The research misconduct allegations were levied by Michael Lissack, executive director of the Institute for the Study of Coherence and Emergence, on behalf of himself and two other researchers, Alicia Juarrero, a professor emerita at Prince George’s Community College, and Carl Rubino, a classics professor at Hamilton College. In addition to filing a complaint with Berkeley’s administration, Lissack also created a website detailing the works in question and tracking each instance of supposed plagiarism.

In response, Berkeley has taken the unusual step of creating a website detailing the committee’s findings, which exonerate Deacon. The committee’s findings state that overlap between one of Juarrero’s books and Deacon’s Incomplete Nature: How Mind Emerged from Matter was merely the result of two authors writing about the same topic.

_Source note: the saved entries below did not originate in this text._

(** Lookup of a key among the entries of a dict. *)
Fixpoint lookup (k : string) (entries : list (string * value)) : option value :=
  match entries with
  | [] => None
  | (k', v) :: rest => if (k' =? k) then Some v else lookup k rest
  end.

(** [d[k] = v] on the entries of a dict: an existing key keeps its place,
    a new key goes last. *)
Fixpoint setitem (entries : list (string * value)) (k : string) (v : value)
  : list (string * value) :=
  match entries with
  | [] => [(k, v)]
  | (k', v') :: rest =>
      if (k' =? k) then (k', v) :: rest else (k', v') :: setitem rest k v
  end.

(** [obj.get(k, default)]: only a dict has the method. *)
Definition get (obj : value) (k : string) (default : value) : outcome value :=
  match obj with
  | PDict entries =>
      match lookup k entries with
      | Some v => Return v
      | None => Return default
      end
  | _ => Raise AttributeError
  end.

(** A [str] is held as its UTF-8 bytes.  A byte [10xxxxxx] continues the
    character that the bytes before it began. *)
Definition is_continuation (c : ascii) : bool :=
  (128 <=? nat_of_ascii c)%nat && (nat_of_ascii c <? 192)%nat.

(** Whether a string goes on with the character that was begun before
    it. *)
Definition continues (s : string) : bool :=
  match s with
  | EmptyString => false
  | String c _ => is_continuation c
  end.

(** The characters (code points) of a string, each as a string: a byte that
    is followed by a continuation byte takes it, and the ones after it,
    along. *)
Fixpoint code_points (s : string) : list string :=
  match s with
  | EmptyString => []
  | String c rest =>
      if continues rest
      then
        match code_points rest with
        | chunk :: chunks => String c chunk :: chunks
        | [] => [String c EmptyString]
        end
      else String c EmptyString :: code_points rest
  end.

In other instances of alleged plagiarism, the committee found, Deacon’s works were actually published or submitted to the publisher before the supposedly plagiarized works were available.

The Berkeley committee also addresses Lissack’s assertion that failing to cite an important work in one’s field constitutes plagiarism. Calling this a “novel standard,” the committee argues that works by Juarrero, Rubino and Lissack also fail to cite previous research in their fields. The committee writes that neglecting an important work is not within the scope of plagiarism, generally defined as knowingly or recklessly using someone else’s words or ideas.  

The committee’s report concludes: “Would it have been better if Deacon had read and cited Juarrero’s book? Yes.… Still, the failure to cite an earlier work with the same subject matter, even an important one, is not by itself research misconduct.”